You get:
- “Hi, I’m [name] and today I’m going to talk about…” (boring, generic)
- hooks that are too slow (no urgency)
- no open loop (no reason to stay)
- hooks that don’t connect to the viewer’s problem
- generic questions (“Do you want more sales?”) — too vague
But a hook is not an introduction.
It is a promise that the next 15 minutes are worth watching.
- Pattern interrupt: break their scrolling trance
- Curiosity gap: open a loop they want closed
- Problem agitation: name their pain immediately
- Direct address: speak to them personally
Without a strong hook, the rest of the VSL doesn’t matter.
This framework forces AI to write hooks that stop the scroll.
Assume the role of a VSL hook specialist who knows that the first 30 seconds determine everything. Your task is to generate high-converting VSL hooks. Generate 10 hooks across these 5 categories (2 per category): CATEGORY 1 — PATTERN INTERRUPT - Something unexpected that breaks their scrolling trance CATEGORY 2 — CURIOSITY GAP - Open a loop they want closed CATEGORY 3 — PROBLEM AGITATION - Name their pain immediately CATEGORY 4 — DIRECT ADDRESS - Speak to them personally CATEGORY 5 — RESULT PROMISE - State a specific outcome PLUS: - Top 3 hooks ranked with rationale - Visual/audio direction for each top hook INPUTS: Product or Service: [DESCRIBE] Target Audience: [WHO ARE YOU TALKING TO?] Their Biggest Problem (in their own words): [QUOTE OR PARAPHRASE] Desired Outcome (what they want): [E.G., "Double sales in 30 days"] The One Thing They'd Stop Scrolling For: [E.G., "A specific number" / "An admission of failure" / "A bold claim"] RULES: - Each hook must be under 15 seconds when spoken - Pattern interrupt must be genuinely unexpected (not "most people don't know") - Curiosity gap must be specific (not "I'll show you a secret") - Problem agitation must name the exact pain (not "you're struggling") - Result promise must include a specific number or timeframe
- Test hooks with 5 people in your target audience — which one makes them want more?

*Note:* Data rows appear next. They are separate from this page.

Lemma sublist_cons_nil x l : ¬ (x :: l `sublist_of` []).
Proof. by intros ?%sublist_nil_r. Qed.

Lemma sublist_app_l_weaken l q k : l ++ q `sublist_of` k → l `sublist_of` k.
Proof. intros H. etrans; [|done]. by apply sublist_inserts_r. Qed.

Lemma sublist_drop_weaken q k n : q `sublist_of` drop n k → q `sublist_of` k.
Proof. intros H. etrans; [done|]. apply sublist_drop. Qed.

Lemma is_subseq_nil_l `{EqDecision A} k : is_subseq [] k = true.
Proof. by destruct k. Qed.

Lemma is_subseq_cons_eq `{EqDecision A} x q k :
  is_subseq (x :: q) (x :: k) = is_subseq q k.
Proof. simpl. by rewrite decide_True. Qed.

Lemma is_subseq_cons_ne `{EqDecision A} x y q k :
  y ≠ x → is_subseq (x :: q) (y :: k) = is_subseq (x :: q) k.
Proof. intros. simpl. by rewrite decide_False. Qed.

Lemma is_subseq_sublist `{EqDecision A} q k :
  is_subseq q k = true ↔ q `sublist_of` k.
Proof.
  revert q. induction k as [|y k IH]; intros [|x q]; simpl.
  - done.
  - split; [done|]. by intros ?%sublist_cons_nil.
  - split; [|done]. intros _. apply sublist_nil_l.
  - case_decide as Hxy; subst; rewrite IH.
    + by rewrite sublist_cons_eq.
    + rewrite sublist_cons_ne; [done|congruence].
Qed.

End sublist.

Lemma bind_nil {A B} (f : A → list B) (l : list A) :
  Forall (λ x, f x = []) l → l ≫= f = [].
Proof. induction 1 as [|x l Hx _ IH]; [done|]. by rewrite bind_cons, Hx. Qed.

Lemma Forall_filter {A} (P Q : A → Prop) `{!∀ x, Decision (Q x)} l :
  Forall P l → Forall P (filter Q l).
Proof.
  rewrite !Forall_forall. intros Hl x [_ ?]%list_elem_of_filter. auto.
Qed.

Lemma sublist_bind {A B} (f g : A → list B) (l : list A) :
  Forall (λ x, f x `sublist_of` g x) l → l ≫= f `sublist_of` l ≫= g.
Proof.
  induction 1 as [|x l ? _ IH]; [done|]. rewrite !bind_cons.
  by apply sublist_app.
Qed.

#[export] Instance sublist_dec {A} `{EqDecision A} : RelDecision (@sublist A).
Proof.
  refine (λ q k, cast_if (decide (is_subseq q k = true)));
    by rewrite <-is_subseq_sublist.
Defined.

(** ** Lemmas on accumulating folds and [filter] *)

(** In an append, what is in the first list comes before what is in the
    second. *)
Lemma elem_of_app_lookup_lt {A} (l1 l2 : list A) (a b : A) :
  a ∈ l1 → b ∈ l2 →
  ∃ i j, (l1 ++ l2) !! i = Some a ∧ (l1 ++ l2) !! j = Some b ∧ i < j.
Proof.
  intros [i Hi]%list_elem_of_lookup_1 [j Hj]%list_elem_of_lookup_1.
  exists i, (length l1 + j). split_and!.
  - by apply lookup_app_l_Some.
  - by rewrite lookup_app_r, Nat.add_comm, Nat.add_sub by lia.
  - apply lookup_lt_Some in Hi. lia.
Qed.

Lemma foldl_preserves {A B} (P : B → Prop) (f : B → A → B) l b :
  (∀ b x, P b → P (f b x)) → P b → P (foldl f b l).
Proof. intros Hf. revert b. induction l; simpl; auto. Qed.

Lemma foldl_preserves_Forall {A B} (P : B → Prop) (Q : A → Prop)
    (f : B → A → B) l b :
  Forall Q l → (∀ b x, Q x → P b → P (f b x)) → P b → P (foldl f b l).
Proof. intros Hl Hf. revert b. induction Hl; simpl; auto. Qed.

Lemma foldl_fun_ext {A B} (f g : A → B → A) (l : list B) (a : A) :
  (∀ a x, f a x = g a x) → foldl f a l = foldl g a l.
Proof.
  intros Hfg. revert a. induction l as [|x l IH]; intros a; simpl; [done|].
  by rewrite Hfg, IH.
Qed.

Section push.
Context {A : Type} (P : A → Prop) `{!∀ x, Decision (P x)}.
Implicit Types (x : A) (l acc : list A).

Lemma foldl_push_if l acc : foldl (push_if P) acc l = acc ++ filter P l.
Proof.
  revert acc. induction l as [|x l IH]; intros acc; simpl.
  - by rewrite app_nil_r.
  - rewrite IH, filter_cons. unfold push_if.
    case_decide; [by rewrite <-app_assoc|done].
Qed.

Lemma filter_all l : Forall P l → filter P l = l.
Proof.
  induction 1 as [|x l ? ? IH]; [done|].
  by rewrite filter_cons_True, IH.
Qed.

Lemma filter_none l : Forall (λ x, ¬ P x) l → filter P l = [].
Proof.
  induction 1 as [|x l ? ? IH]; [done|]. by rewrite filter_cons_False.
Qed.

Lemma filter_idemp l : filter P (filter P l) = filter P l.
Proof. by apply list_filter_filter_l. Qed.

End push.

Lemma filter_antitone {A} (P Q : A → Prop)
    `{!∀ x, Decision (P x), !∀ x, Decision (Q x)} (l : list A) :
  (∀ x, P x → Q x) → filter P l `sublist_of` filter Q l.
Proof.
  intros HPQ. rewrite <-(list_filter_filter_l P Q l HPQ).
  apply sublist_filter.
Qed.

(** A list whose elements all satisfy [P] is a subsequence of [k] exactly
    when it is one of the elements of [k] that satisfy [P]. *)
Lemma sublist_filter_r {A} (P : A → Prop) `{!∀ x, Decision (P x)}
    (s k : list A) :
  Forall P s → s `sublist_of` k ↔ s `sublist_of` filter P k.
Proof.
  intros Hs. split; [|intros; etrans; [done|apply sublist_filter]].
  intros Hsub. induction Hsub as [|x s k _ IH|x s k _ IH];
    [done|apply Forall_cons in Hs as [? ?]|];
    rewrite filter_cons; [rewrite decide_True by done|case_decide];
    auto with js.
Qed.

Lemma filter_comm {A} (P Q : A → Prop)
    `{!∀ x, Decision (P x), !∀ x, Decision (Q x)} (l : list A) :
  filter P (filter Q l) = filter Q (filter P l).
Proof.
  rewrite !list_filter_filter. apply list_filter_iff. intros x; tauto.
Qed.

#[export] Hint Resolve sublist_filter NoDup_filter : js.

(** ** Lemmas on first occurrences *)

Section first_occurrences.
Context {A : Type} `{EqDecision A}.
Implicit Types (x y : A) (l acc : list A).

Lemma elem_of_nub l x : x ∈ nub l ↔ x ∈ l.
Proof.
  induction l as [|y l IH]; simpl; [done|].
  rewrite !elem_of_cons, list_elem_of_filter, IH.
  destruct (decide (x = y)); tauto.
Qed.

Lemma NoDup_nub l : NoDup (nub l).
Proof.
  induction l as [|y l IH]; simpl; [constructor|].
  apply NoDup_cons. split; [|by apply NoDup_filter].
  rewrite list_elem_of_filter. tauto.
Qed.

Lemma nub_sublist l : nub l `sublist_of` l.
Proof.
  induction l as [|y l IH]; simpl; [done|].
  apply sublist_skip. etrans; [apply sublist_filter|done].
Qed.

Lemma nub_NoDup_id l : NoDup l → nub l = l.
Proof.
  induction 1 as [|x l Hx _ IH]; simpl; [done|].
  rewrite IH. f_equal. apply filter_all, Forall_forall. by intros y ? ->.
Qed.

Lemma foldl_push_new acc l :
  foldl push_new acc l = acc ++ filter (λ x, x ∉ acc) (nub l).
Proof.
  revert acc. induction l as [|x l IH]; intros acc; simpl.
  { by rewrite app_nil_r. }
  rewrite IH, filter_cons, list_filter_filter. unfold push_new.
  destruct (decide (x ∈ acc)) as [Hx|Hx].
  - rewrite decide_False by tauto. f_equal. apply list_filter_iff.
    intros y. split; [|tauto]. intros Hy. split; [done|]. by intros ->.
  - rewrite decide_True by done. rewrite <-app_assoc. simpl. do 2 f_equal.
    apply list_filter_iff. intros y.
    rewrite not_elem_of_app, list_elem_of_singleton. tauto.
Qed.

Lemma foldl_push_new_nil l : foldl push_new [] l = nub l.
Proof.
  rewrite foldl_push_new. simpl. apply filter_all, Forall_forall.
  intros x _. apply not_elem_of_nil.
Qed.

End first_occurrences.

(** ** Where a greedy scan stops *)

Section match_end.
Context {A : Type} `{EqDecision A}.
Implicit Types (x c : A) (q k : list A) (n m : nat).

Lemma match_end_nil_l k : match_end [] k = Some 0.
Proof. by destruct k. Qed.

Lemma match_end_cons_eq x q k :
  match_end (x :: q) (x :: k) = S <$> match_end q k.
Proof. simpl. by rewrite decide_True. Qed.

Lemma match_end_cons_ne x c q k :
  x ≠ c → match_end (c :: q) (x :: k) = S <$> match_end (c :: q) k.
Proof. intros. simpl. by rewrite decide_False. Qed.

Lemma match_end_is_subseq q k :
  is_Some (match_end q k) ↔ is_subseq q k = true.
Proof.
  revert q. induction k as [|x k IH]; intros [|c q]; simpl;
    rewrite ?fmap_is_Some; [by eauto|by split; [intros [? ?]|]|by eauto|].
  case_decide; apply IH.
Qed.

(** The prefix of length [match_end q k] contains [q]. *)
Lemma match_end_sublist q k n :
  match_end q k = Some n → q `sublist_of` take n k.
Proof.
  revert q n. induction k as [|x k IH]; intros [|c q] n; simpl;
    try done; auto with js.
  intros (n' & Hn' & ->)%fmap_Some. simpl. case_decide; subst; auto with js.
Qed.

(** No shorter prefix does. *)
Lemma match_end_least q k n m :
  match_end q k = Some n → q `sublist_of` take m k → n ≤ m.
Proof.
  revert q n m. induction k as [|x k IH]; intros [|c q] n m; simpl;
    try done; try (intros [= <-]; lia).
  intros (n' & Hn' & ->)%fmap_Some.
  destruct m as [|m]; simpl; [by intros ?%sublist_cons_nil|].
  intros Hsub. apply le_n_S. case_decide; subst.
  - apply (IH q); [done|]. by apply sublist_cons_eq in Hsub.
  - apply (IH (c :: q)); [done|].
    by apply sublist_cons_ne in Hsub.
Qed.

(** [match_end] is the least length of a prefix that contains [q]. *)
Lemma match_end_Some q k n :
  match_end q k = Some n
  ↔ q `sublist_of` take n k ∧ ∀ m, q `sublist_of` take m k → n ≤ m.
Proof.
  split; [eauto using match_end_sublist, match_end_least|].
  intros [Hsub Hleast].
  assert (is_Some (match_end q k)) as [n' Hn'].
  { apply match_end_is_subseq, is_subseq_sublist.
    etrans; [done|apply sublist_take]. }
  rewrite Hn'. f_equal. apply Nat.le_antisymm.
  - by eapply match_end_least.
  - by eapply Hleast, match_end_sublist.
Qed.

End match_end.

- The first 3 seconds matter most — put the hook right at the start.
- Pattern interrupt works well for social ads (unexpected visuals or audio).
- Curiosity gap works well for educational content.
- Problem agitation works best when the pain is urgent.
Product or Service: Email marketing course — “The Email Profit System” ($297)
Target Audience: Solopreneurs with email lists under 5,000 subscribers
Their Biggest Problem: “I send emails but nobody buys”
Desired Outcome: “Turn my email list into a consistent revenue stream”
The One Thing They’d Stop Scrolling For: A specific number ($10k from email), an admission of failure, a bold claim about what’s possible
This framework improves outcomes by forcing:
- 5 hook categories (variety for testing)
- under-15-second timing (retention)
- audience-specific language (relevance)
- top 3 ranking with rationale (prioritization)
- visual/audio direction (production-ready)
Great hooks don’t introduce — they interrupt and promise.